- To do: Take the lines below beginning at the line that has "rewrite E in Eo." and stopping after the line that has "fold (mode_key name)", and print them exactly as they are, with no other lines.

- Supplied data:
..........
(** ** The score *)

Lemma tally_counts l t :
  let t' := fold_left tally_add l t in
  t_passed t' = t_passed t + length (List.filter (λ s, bool_decide (s = Passed)) l)
  ∧ t_failed t' = t_failed t + length (List.filter (λ s, bool_decide (s = Failed)) l)
  ∧ t_not_applicable t' = t_not_applicable t + length (List.filter (λ s, bool_decide (s = NotApplicable)) l).
Proof.
  revert t. induction l as [|s l IH]; intros t; cbn zeta; cbn [fold_left List.filter length]; [repeat split; lia|].
  destruct (IH (tally_add t s)) as (-> & -> & ->).
  destruct s; repeat case_bool_decide; try done; cbn; repeat split; lia.
Qed.
Lemma tally_total l :
  t_passed (tally_of l) + t_failed (tally_of l) + t_not_applicable (tally_of l) = length l.
Proof.
  unfold tally_of. destruct (tally_counts l (mkTally 0 0 0)) as (-> & -> & ->). cbn.
  induction l as [|s l IH]; [done|]. cbn [List.filter length]. destruct s; repeat case_bool_decide; try done; cbn; lia.
Qed.

(** The nearest percentage, halves up. *)
Lemma score_nearest p f (a := p + f) :
  0 < a → let s := (p * 100 + a / 2) / a in s ≤ 100 ∧ 2 * s * a ≤ 200 * p + a ∧ 200 * p < 2 * s * a + a ∧ (a < 200 → (s = 100 ↔ f = 0) ∧ (s = 0 ↔ p = 0)).
Proof.
  intros Ha s. pose proof (Nat.div_mod (p * 100 + a / 2) a ltac:(lia)) as H1. fold s in H1.
  pose proof (Nat.mod_upper_bound (p * 100 + a / 2) a ltac:(lia)) as H2.
  pose proof (Nat.div_mod a 2 ltac:(lia)) as H3. pose proof (Nat.mod_upper_bound a 2 ltac:(lia)) as H4.
  set (m := (p * 100 + a / 2) mod a) in *. set (h := a / 2) in *. set (b := a mod 2) in *.
  clearbody s m h b. assert (s ≤ 100) as Hs by (subst a; nia).
  repeat split; try (subst a; nia).
Qed.

Definition statuses (rs : list CheckResult) : list Status := status ∘ res_outcome <$> rs.
Lemma catalogs_small p : length (catalog p) < 200.
Proof. destruct p; vm_compute; lia. Qed.
Lemma evaluated_length report rs : evaluate_report report = Some rs → length rs < 200.
Proof.
  unfold evaluate_report. destruct (from_report _) as [p|]; [|done]. cbn [mbind option_bind]. intros [= <-].
  rewrite length_fmap. apply catalogs_small.
Qed.

(** The counts of a run add up to its checks, and its score is the percentage of passed checks among those that
    applied, rounded to the nearest with halves up and without truncation: it is missing exactly when none
    applied, 100 exactly when none failed and 0 exactly when none passed. *)
Theorem posture_score_exact report rs :
  evaluate_report report = Some rs →
  t_passed (tally_of (statuses rs)) + t_failed (tally_of (statuses rs)) + t_not_applicable (tally_of (statuses rs)) = length rs
  ∧ match score (tally_of (statuses rs)) with
    | None => t_passed (tally_of (statuses rs)) + t_failed (tally_of (statuses rs)) = 0
    | Some s =>
        ∃ n, s = N.of_nat n ∧ n ≤ 100
          ∧ 2 * n * (t_passed (tally_of (statuses rs)) + t_failed (tally_of (statuses rs)))
              ≤ 200 * t_passed (tally_of (statuses rs)) + (t_passed (tally_of (statuses rs)) + t_failed (tally_of (statuses rs)))
          ∧ 200 * t_passed (tally_of (statuses rs))
              < 2 * n * (t_passed (tally_of (statuses rs)) + t_failed (tally_of (statuses rs)))
                + (t_passed (tally_of (statuses rs)) + t_failed (tally_of (statuses rs)))
          ∧ (n = 100 ↔ t_failed (tally_of (statuses rs)) = 0) ∧ (n = 0 ↔ t_passed (tally_of (statuses rs)) = 0)
    end.
Proof.
  intros Hl%evaluated_length. pose proof (tally_total (statuses rs)) as Ht.
  assert (length (statuses rs) = length rs) as El by apply length_fmap. rewrite El in Ht. split; [done|].
  unfold score. set (t := tally_of (statuses rs)) in *. clearbody t. destruct t as [p f na]. cbn [t_passed t_failed t_not_applicable] in *.
  destruct (Nat.ltb_spec 0 (p + f)) as [Ha|Ha]; [|lia].
  destruct (score_nearest p f Ha) as (H1 & H2 & H3 & H4). destruct (H4 ltac:(lia)) as [H5 H6].
  exists ((p * 100 + (p + f) / 2) / (p + f)). rewrite N.mod_small by lia. done.
Qed.

(** ** File modes *)

Lemma log2_u32 x : (x < 2 ^ 32)%N → (N.log2 x < 32)%N.
Proof. intros Hx. destruct (N.eq_dec x 0%N) as [->|Hne]; [done|]. apply N.log2_lt_pow2; lia. Qed.
Lemma no_bits_beyond bits allowed :
  (bits < 2 ^ 32)%N → (allowed < 2 ^ 32)%N →
  (N.land bits (not_u32 allowed) =? 0)%N = true ↔ ∀ i, N.testbit bits i = true → N.testbit allowed i = true.
Proof.
  intros Hb Ha. rewrite N.eqb_eq. unfold not_u32. change (2 ^ 32 - 1)%N with (N.ones 32).
  rewrite <- N.lnot_sub_low, <- N.ldiff_land_low by by apply log2_u32. split.
  - intros E i Hi. apply (f_equal (λ n, N.testbit n i)) in E. rewrite N.ldiff_spec, N.bits_0, Hi in E. by destruct (N.testbit allowed i).
  - intros H. apply N.bits_inj_0. intros i. rewrite N.ldiff_spec. destruct (N.testbit bits i) eqn:Ei; [|done]. by rewrite (H i Ei).
Qed.

(** A file check passes exactly when the reported mode is an octal number with no permission bit beyond the allowed
    ones and the owner is root. *)
Lemma file_mode_exact f name path allowed :
  (allowed < 2 ^ 32)%N →
  status (file_mode f name path allowed) = Passed ↔
  ∃ mode bits, fact f (#"perm." ++ name ++ #".mode") = Some mode ∧ from_octal mode = Some bits
    ∧ fact f (#"perm." ++ name ++ #".uid") = Some #"0"
    ∧ ∀ i, N.testbit bits i = true → N.testbit allowed i = true.
Proof.
  intros Hall. unfold file_mode. cbv zeta. destruct (fact f (#"perm." ++ name ++ #".mode")) as [mode|]; [|split; [done|by intros (?&?&?&_)]].
  destruct (from_octal mode) as [bits|] eqn:Eb; [|split; [done|intros (?&?&[= <-]&?&_); congruence]].
  assert (bits < 2 ^ 32)%N as Hb.
  { unfold from_octal in Eb. destruct (is_empty _); [done|]. destruct (octal_digits _ _) as [n|]; [|done]. cbn in Eb.
    destruct (N.ltb_spec n (2 ^ 32)); [|done]. by simplify_eq. }
  pose proof (no_bits_beyond bits allowed Hb Hall) as Hbits. unfold verdict, str_eqb.
  destruct (N.land bits (not_u32 allowed) =? 0)%N; cbn [andb].
  - case_bool_decide as Eo.
    + split; [|done]. intros _. exists mode, bits. split; [done|]. split; [done|]. split; [|by apply Hbits].
      destruct (fact f (#"perm." ++ name ++ #".uid")) as [o|]; cbn in Eo; [by rewrite Eo|done].
    + split; [done|]. intros (? & ? & _ & _ & E & _). by rewrite E in Eo.
  - split; [done|]. intros (? & bits' & [= <-] & Eb' & _ & H). rewrite Eb in Eb'. simplify_eq. by apply Hbits in H.
Qed.

(** ** A report *)

Module SampleReport.
Definition report : PostureFactsReport :=
  mkReport #"linux"
    {[ #"sshd.present" := #"yes"; #"sshd.permitrootlogin" := #"no"; #"sshd.passwordauthentication" := #"yes";
       #"kernel.yama.ptrace_scope" := #"1" ]} ∅.
Definition results : list CheckResult := default [] (evaluate_report report).
Lemma evaluates : evaluate_report report = Some results.
Proof. reflexivity. Qed.
Lemma half_passed : score (tally_of (statuses results)) = Some 50%N ∧ length results = 58.
Proof. vm_compute. done. Qed.
Lemma file_mode_reported f name path allowed :
  status (file_mode f name path allowed) = NotApplicable ↔ fact f (mode_key name) = None.
Proof.
  unfold file_mode, mode_key, verdict. cbv zeta. destruct (fact f _); [|done]. destruct (from_octal _); [|done].
  by destruct (_ && _).
Qed.
Lemma file_verdict f name path allowed (m : option (N * N)) :
  (allowed < 2 ^ 32)%N →
  fact f (mode_key name) = (λ mo, fmt_octal (N.land mo.1 4095)) <$> m → fact f (uid_key name) = (λ mo, fmt_N mo.2) <$> m →
  match m with
  | None => status (file_mode f name path allowed) = NotApplicable
  | Some (mode, owner) =>
      status (file_mode f name path allowed) ≠ NotApplicable
      ∧ (status (file_mode f name path allowed) = Passed
         ↔ owner = 0%N ∧ ∀ i, (i < 12)%N → N.testbit mode i = true → N.testbit allowed i = true)
  end.
Proof.
  intros Hall Hm Hu. destruct m as [[mode owner]|]; cbn [fmap option_fmap option_map fst snd] in Hm, Hu; [|by apply file_mode_reported].
  split; [rewrite file_mode_reported; by rewrite Hm|]. rewrite file_mode_exact by done.
  fold (mode_key name) (uid_key name). rewrite Hm, Hu, <- permission_bits.
  assert (N.land mode 4095 < 4096)%N as Hlt by (change 4095%N with (N.ones 12); rewrite N.land_ones; by apply N.mod_lt).
  split.
  - intros (? & bits & [= <-] & E & [= Ho] & H). rewrite from_fmt_octal in E by done. injection E as <-. by apply fmt_N_zero in Ho.
  - intros [-> H]. exists (fmt_octal (N.land mode 4095)), (N.land mode 4095). split; [done|]. split; [by apply from_fmt_octal|]. done.
Qed.
End collected.

(** C24: From the host to the verdict.  Whatever the commands answer and whatever
    they change, collecting the facts returns, and the check of each of the four
    account files says not applicable exactly when the file's metadata cannot be
    read at the moment the collection reads it, after its first five sections, and
    otherwise passes exactly when root owns the file and none of its twelve mode
    bits is beyond the allowed ones. *)
Theorem file_permissions_end_to_end {World : Type} `{Hos : !Os World, Hfs : !HostFs World} (to_lowercase : rstr → rstr)
    (st : AgentState World) c name path allowed :
  (c, (name, path), allowed) ∈ file_checks →
  ∃ report rs r, (collect to_lowercase st).1 = Ok report ∧ evaluate_report report = Some rs ∧ r ∈ rs ∧ res_check r = c
    ∧ match metadata path (world (before_permissions to_lowercase st).2) with
      | None => status (res_outcome r) = NotApplicable
      | Some (mode, owner) =>
          status (res_outcome r) ≠ NotApplicable
          ∧ (status (res_outcome r) = Passed
             ↔ owner = 0%N ∧ ∀ i, (i < 12)%N → N.testbit mode i = true → N.testbit allowed i = true)
      end.
Proof.
  intros Hc. destruct (collect_returns to_lowercase st) as (rep & E & Hp & r & Hk & Hf).
  set (f := mkFacts (rep_facts rep) (rep_notes rep)).
  destruct (file_check_rule c name path allowed f Hc) as (Er & Hin & Hall & Hcat).
  exists rep, ((λ c, mkResult c (rule c f)) <$> LinuxCatalog.CHECKS), (mkResult c (rule c f)).
  split; [done|]. split; [unfold evaluate_report; by rewrite Hp|]. split; [by apply (list_elem_of_fmap_2 (λ c, mkResult c (rule c f)))|].
  split; [done|]. cbn [res_outcome]. rewrite Er.
  destruct (permission_facts (found to_lowercase st) PERMISSION_FILES r name path Hk) as [H1 H2]; [by apply (bool_decide_unpack _)|done|].
  apply (file_verdict f name path allowed (found to_lowercase st path) Hall); unfold fact, f; cbn [facts]; by rewrite Hf.
Qed.

(** ** A host *)

Module SampleHost.
(** Every command is missing or fails without output; [/etc/shadow] is readable by its group; the
    only mention of [pam_faillock] is commented out. *)
#[local] Instance sample_os : Os () := {|
  execute _ _ _ w := (Ok (mkProcess [] #"sudo: a password is required" (Some 1%Z)), w); now _ := 0%N; unix_time _ := 0%N |}.
#[local] Instance sample_fs : HostFs () := {|
  read_to_string p _ := if str_eqb p #"/etc/pam.d/common-auth" then Some #"# auth required pam_faillock.so" else None;
  read_dir p _ := if str_eqb p #"/etc/pam.d" then Some [ #"/etc/pam.d/common-auth"] else None;
  metadata p _ := if str_eqb p #"/etc/shadow" then Some (33184%N, 0%N) else if str_eqb p #"/etc/passwd" then Some (33206%N, 0%N) else None |}.
Definition sample_state : AgentState () := mkAgent () None.
Definition sample_verdict (c : Check) : option Status :=
  match (collect (λ s, s) sample_state).1 with
  | Ok report => Some (status (rule c (mkFacts (rep_facts report) (rep_notes report))))
  | Err _ => None
  end.

Lemma file_permissions_end_to_end_witness :
  ∃ report rs r, (collect (λ s, s) sample_state).1 = Ok report ∧ evaluate_report report = Some rs ∧ r ∈ rs
    ∧ res_check r = LinuxCatalog.FILE_001 ∧ status (res_outcome r) ≠ Passed.
Proof.
  destruct (file_permissions_end_to_end (λ s, s) sample_state LinuxCatalog.FILE_001 #"passwd" #"/etc/passwd" 420) as (rep & rs & r & H1 & H2 & H3 & H4 & H5 & H6).
  - apply list_elem_of_here.
  - exists rep, rs, r. split; [exact H1|]. split; [exact H2|]. split; [exact H3|]. split; [exact H4|].
    intros H%H6. destruct H as [_ H]. specialize (H 1%N eq_refl eq_refl). discriminate H.
Defined.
..........
- Answer to this problem:
    + split; [done|]. intros (? & ? & _ & _ & E & _). by rewrite E in Eo.
  - split; [done|]. intros (? & bits' & [= <-] & Eb' & _ & H). rewrite Eb in Eb'. simplify_eq. by apply Hbits in H.
Qed.

(** ** A report *)

Module SampleReport.
Definition report : PostureFactsReport :=
  mkReport #"linux"
    {[ #"sshd.present" := #"yes"; #"sshd.permitrootlogin" := #"no"; #"sshd.passwordauthentication" := #"yes";
       #"kernel.yama.ptrace_scope" := #"1" ]} ∅.
Definition results : list CheckResult := default [] (evaluate_report report).
Lemma evaluates : evaluate_report report = Some results.
Proof. reflexivity. Qed.
Lemma half_passed : score (tally_of (statuses results)) = Some 50%N ∧ length results = 58.
Proof. vm_compute. done. Qed.
Lemma file_mode_reported f name path allowed :
  status (file_mode f name path allowed) = NotApplicable ↔ fact f (mode_key name) = None.
Proof.
  unfold file_mode, mode_key, verdict. cbv zeta. destruct (fact f _); [|done]. destruct (from_octal _); [|done].
  by destruct (_ && _).
Qed.
Lemma file_verdict f name path allowed (m : option (N * N)) :
  (allowed < 2 ^ 32)%N →
  fact f (mode_key name) = (λ mo, fmt_octal (N.land mo.1 4095)) <$> m → fact f (uid_key name) = (λ mo, fmt_N mo.2) <$> m →
  match m with
  | None => status (file_mode f name path allowed) = NotApplicable
  | Some (mode, owner) =>
      status (file_mode f name path allowed) ≠ NotApplicable
      ∧ (status (file_mode f name path allowed) = Passed
         ↔ owner = 0%N ∧ ∀ i, (i < 12)%N → N.testbit mode i = true → N.testbit allowed i = true)
  end.
Proof.
  intros Hall Hm Hu. destruct m as [[mode owner]|]; cbn [fmap option_fmap option_map fst snd] in Hm, Hu; [|by apply file_mode_reported].
  split; [rewrite file_mode_reported; by rewrite Hm|]. rewrite file_mode_exact by done.
  fold (mode_key name) (uid_key name). rewrite Hm, Hu, <- permission_bits.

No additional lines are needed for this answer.